Frustrated stares physically affected their heads.
And a funnier one:
Pissed off passersby provided them with pitiful attempts at provocative looks.
And my attempt:
Useless hopes bounced off her horn-rimmed glasses.
No awards imminent here. But you get the gist. It’s the practice that counts.
Here is another sentence taken from Victoria Laurie’s book Ghouls Gone Wild:
I’ve always believed in ghosts.
It’s a first sentence, and a good one. It’s short and hits you quick and strong, like a jab in a boxing match. There is no hesitation. I’ve. It’s in first person, so by definition, it’s personal. This is not something one screams to the people in a food court. It’s something you might tell a good friend or a small, close group of people you trust. The reader is already in a one-on-one with you. They are perhaps being let in on a secret. Always. Not sometimes. There is no room for doubt. Always believed in. This is something that has always been, and isn’t it harder to question things that have always been? This isn’t a statement you have time to negotiate with. In ghosts. So you know what’s coming. This isn’t a book about trolls, goblins, or sorcery. Ghosts are real, and you’re going to be seeing and believing in them pretty soon, if you don’t already. Ghosts. Plural. This isn’t one angry relative hanging around the kitchen table during dinners. They are many and everywhere.

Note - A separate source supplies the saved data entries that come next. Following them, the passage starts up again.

(* ===== verification/Connector.v ===== *)
(** * Connector: the NAT side of the reverse ingress (src/src/ingress/connector.rs, metadata.rs)

    The node registers with a relay and leases its listeners; what the relay
    then sends is handed to a local listener over loopback, after the client it
    comes from has been written to a registry under the socket's source
    address. [connector_step] is one atomic step of one of the session's tasks:
    the datagram reader, the sweeper, the return task of each flow, a task per
    TCP stream, the end of the session, and the listeners reading the registry.
    A step runs from one await, or one lock, to the next. *)

From Stdlib Require Import ZArith Lia String.
From stdpp Require Import prelude strings list gmap sorting.
From S2P Require Import Sniff.
From S2P Require Import Prelude RustStr Net NetProps RustFmt Util Frame Stream Conn IngressFrame RelayConfig ConnectorConfig.

(** ** The registries (metadata.rs) *)

Definition MAX_PENDING_TCP : nat := 8192.
Definition MAX_UDP_FLOWS : Z := 65536.
Record IngressMetadata := mkMetadata {
  im_relay_instance_id : str; im_tunnel_session_id : str; im_lease_id : Z; im_listener_id : str;
  im_ingress_id : option str; im_flow_id : option str; im_client_addr : SocketAddr; im_relay_addr : SocketAddr
}.
Abbreviation Entries := (gmap SocketAddr IngressMetadata).
Definition insert_bounded (entries : Entries) (source : SocketAddr) (metadata : IngressMetadata) (limit : Z) : bool * Entries :=
  if negb (bool_decide (is_Some (entries !! source))) && (limit <=? Z.of_nat (size entries)) then (false, entries)
  else (true, <[source := metadata]> entries).
Definition register_tcp (entries : Entries) (source : SocketAddr) (metadata : IngressMetadata) : bool * Entries :=
  insert_bounded entries source metadata (Z.of_nat MAX_PENDING_TCP).
Definition take_tcp (entries : Entries) (source : SocketAddr) : option IngressMetadata * Entries :=
  (entries !! source, delete source entries).
Definition remove_tcp (entries : Entries) (source : SocketAddr) : Entries := delete source entries.
Definition register_udp (entries : Entries) (source : SocketAddr) (metadata : IngressMetadata) : bool * Entries :=
  insert_bounded entries source metadata MAX_UDP_FLOWS.
Definition lookup_udp (entries : Entries) (source : SocketAddr) : option IngressMetadata := entries !! source.
Definition remove_udp (entries : Entries) (source : SocketAddr) : Entries := delete source entries.
(* ===== verification/ConnectorProps.v ===== *)
(** * ConnectorProps: what the ingress connector guarantees

    In every interleaving of its tasks a flow's socket carries one client's
    datagrams to the leased listener and back, and what a listener reads in the
    registry under a live socket's source is that connection's client. *)

From Stdlib Require Import ZArith Lia String.
From stdpp Require Import prelude strings list gmap sorting.
From S2P Require Import Sniff.
From S2P Require Import Prelude RustStr Net NetProps RustFmt Util Frame Stream Conn IngressFrame IngressProps RelayConfig ConnectorConfig Connector.

(** ** The registries *)

Lemma insert_bounded_spec entries source m limit ok entries' :
  insert_bounded entries source m limit = (ok, entries') ->
  entries' = (if ok then <[source := m]> entries else entries) /\
  (Z.of_nat (size entries) <= limit -> Z.of_nat (size entries') <= limit).
Proof.
  unfold insert_bounded. destruct (bool_decide_reflect (is_Some (entries !! source))) as [[x Hx]|Hn]; cbn [negb andb].
  - intros [= <- <-]. split; [done|]. by rewrite map_size_insert_Some.
  - apply eq_None_not_Some in Hn. destruct (Z.leb_spec limit (Z.of_nat (size entries))); intros [= <- <-]; split; try done.
    rewrite map_size_insert_None by done. lia.
Qed.
Lemma delete_bounded (entries : gmap SocketAddr IngressMetadata) source (limit : Z) :
  Z.of_nat (size entries) <= limit -> Z.of_nat (size (delete source entries)) <= limit.
Proof. pose proof (map_subseteq_size _ _ (delete_subseteq entries source)). lia. Qed.

(** ** The invariant *)

Section Session.
Context (s : ConnectorSession) (udp0 : gmap SocketAddr IngressMetadata).
Context (Hleases : forall id l, cs_leases s !! id = Some l -> al_lease_id l = id).

(** The relay sent this datagram for an active UDP lease, within its size. *)
Definition came (es : list Event) (u : Uplinked) : Prop := exists bytes, Datagramed bytes ∈ es /\ uplinked s bytes = Some u.
(** This socket was opened for the flow and client of [u]. *)
Definition opened (outs : list Output) (socket : Z) (source : SocketAddr) (u : Uplinked) : Prop :=
  FlowOpened socket source (udp_metadata s u) ∈ outs.
Definition target_of (u : Uplinked) : LocalTarget := al_target (ul_lease u).
(** The stream's frame asked for this lease, and passed the checks. *)
Definition requested (es : list Event) (task : Z) (l : ActiveLease) (r : OpenTcpRequest) : Prop :=
  exists frame port, StreamOpened task frame port ∈ es /\ tcp_request s frame = Ok (l, r).
(** ** Concrete requests *)

Module HttpDemo.
Definition target : str := lit "http://one.example:8080/a?b=1".
#[export] Instance url : UrlCrate := fun s =>
  if str_eqb s target
  then Some (mkUrl (lit "http") [] None None (Some (UrlDomain (lit "one.example"))) (Some 8080) (lit "/a") (Some (lit "b=1")))
  else None.
#[export] Instance url_laws : UrlLaws.
Proof.
  intros s u. unfold url_parse, url. destruct (str_eqb s target); [|done]. intros [= <-] _. cbn. split_and!.
  - by apply graphic_lit.
  - intros q [= <-]. by apply graphic_lit.
  - intros p [= <-]. unfold fits. lia.
  - repeat constructor; unfold graphic; lia.
Qed.
Definition request (headers : list str) : list Z :=
  head_text ((lit "POST " ++ target ++ lit " HTTP/1.1") :: headers).
Definition head : list Z :=
  request [lit "Host: evil.example"; lit "Proxy-Authorization: Basic YWxpY2U6cHc="; lit "Connection: keep-alive, X-Hop"; lit "X-Hop: 1";
           lit "Content-Length: 5"; lit "X-Kept:  yes "].
Definition parsed : ParsedRequest :=
  match ParsedRequest_parse head with Ok r => r | Err _ => mkRequest [] [] [] None [] 0 Connect NoBody [] end.
Definition forward : ForwardTarget := mkForward (lit "/a?b=1") (lit "one.example:8080").
End HttpDemo.

Section HttpRequestExamples.
Import HttpDemo.


(** What the origin is sent for [head]. *)
Example forwarded_head :
  forwarded parsed forward =
  head_text [lit "POST /a?b=1 HTTP/1.1"; lit "Host: one.example:8080"; lit "Content-Length: 5"; lit "X-Kept: yes"; lit "Connection: close"].
Proof. vm_compute. reflexivity. Qed.

(** A signed length is accepted, and forwarded as it was written. *)
Example content_length_plus :
  let r := ParsedRequest_parse (request [lit "Content-Length: +5"]) in
  match r with
  | Ok q => rq_body q = Fixed 5 /\ mkHeader (lit "Content-Length") (lit "+5") ∈ kept_headers q
  | Err _ => False
  end.
Proof. vm_compute. split; [done|by left]. Qed.

(** An empty Transfer-Encoding does not count against a Content-Length; both
    are forwarded. *)
Example empty_transfer_encoding :
  let r := ParsedRequest_parse (request [lit "Content-Length: 5"; lit "Transfer-Encoding: ,"]) in
  match r with
  | Ok q => rq_body q = Fixed 5 /\ map hd_name (kept_headers q) = [lit "Content-Length"; lit "Transfer-Encoding"]
  | Err _ => False
  end.
Proof. vm_compute. done. Qed.

(** Rejected requests, with their status. *)
Example rejected :
  map (fun hs => match ParsedRequest_parse (request hs) with Ok _ => [] | Err e => take 3 (re_status e) end)
    [[]; [lit "Content-Length: 1"; lit "Transfer-Encoding: chunked"]; [lit "Content-Length: 1"; lit "content-length: 2"];
     [lit "Connection: content-length"; lit "Content-Length: 1"]; [lit "Upgrade: websocket"]; [lit " folded"]; [lit "bad name: x"];
     [lit "Transfer-Encoding: gzip"]; [lit "X: a" ++ [10] ++ lit "Y: b"]]
  = [lit "411"; lit "400"; lit "400"; lit "400"; lit "501"; lit "400"; lit "400"; lit "501"; lit "400"].
Proof. vm_compute. reflexivity. Qed.
End HttpRequestExamples.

The definition here, or structure, is a personal pronoun contraction followed by an adverb that connotes a definite history followed by what you’ve always done.
We’ve always swam barefoot in creeks.
I’ve never parallel parked a car in my life.
And so on. I surprised myself when I realized that a lot of kids today, myself included, already experience this type of algorithm every day without realizing it on the Internet. We’ve all seen a meme (Rhymes with seem). In its simplest form, it’s an idea that spreads. Here are two examples, the second one is mine:
You can see that it’s a skeleton concept, or structure, that you can fill in with your own content, or idea.
So my point is this – If a bunch of satirical Internet junkies in their pajamas can make us laugh everyday by using the same concept and changing the text, you can do the same thing with any sentence you love and create a perfect sentence of your own.